Extracted records
···

(** * TruthShield backend: content-threat scoring, helpers, game sessions,
      users and families, request guards and field encryption

    A shallow embedding of the parts of the backend that carry logic:
    - [src/utils/ai-detection.js]: the [AIDetectionEngine] and, in the same
      file, the [HelperUtils];
    - [src/models/GameProgress.js], the user model and [src/models/family.js]:
      the methods of the game session, the user and the family;
    - the game routes, as far as they run these methods;
    - [src/middleware/validation.js] and [src/middleware/auth.js];
    - [src/utils/encryption.js].

    Conventions.  A JavaScript string is the list of its UTF-16 code units
    ([Z]).  A JavaScript number is a rational ([Q]) or, where the code only
    handles integers, an integer ([Z]): a quotient is exact here where the
    code rounds it to a double.  The comparisons of the analysis do not feel
    the difference where it matters: a match count over 12, 13 or 17 is
    never 7/10, and is further from it than a double is from the quotient it
    rounds.  Where a result does turn on the rounding, in the sum that
    [determineRiskLevel] compares with 1, 2 and 3, the function is also given
    on binary64 floats (module [RiskLevel]).  Third-party packages (natural,
    express-validator, jsonwebtoken, mongoose, node:crypto) are not part of
    the repository: what the code needs from them is a [Variable] of the
    section that embeds the code. *)

From Stdlib Require Import ZArith QArith Qround Qabs String Ascii Bool List Lia Lqa.
From Stdlib Require Import Permutation.
From Stdlib Require PrimFloat.
Import ListNotations.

···

■ Activity ■
Go to the line with "- [src/models/GameProgress.js], the" in the entries above and repeat every line from there through the line with "express-validator, jsonwebtoken, mongoose, node:crypto)", exactly and with no other text.

■ Answer to the problem ■
    - [src/models/GameProgress.js], the user model and [src/models/family.js]:
      the methods of the game session, the user and the family;
    - the game routes, as far as they run these methods;
    - [src/middleware/validation.js] and [src/middleware/auth.js];
    - [src/utils/encryption.js].

    Conventions.  A JavaScript string is the list of its UTF-16 code units
    ([Z]).  A JavaScript number is a rational ([Q]) or, where the code only
    handles integers, an integer ([Z]): a quotient is exact here where the
    code rounds it to a double.  The comparisons of the analysis do not feel
    the difference where it matters: a match count over 12, 13 or 17 is
    never 7/10, and is further from it than a double is from the quotient it
    rounds.  Where a result does turn on the rounding, in the sum that
    [determineRiskLevel] compares with 1, 2 and 3, the function is also given
    on binary64 floats (module [RiskLevel]).  Third-party packages (natural,
    express-validator, jsonwebtoken, mongoose, node:crypto) are not part of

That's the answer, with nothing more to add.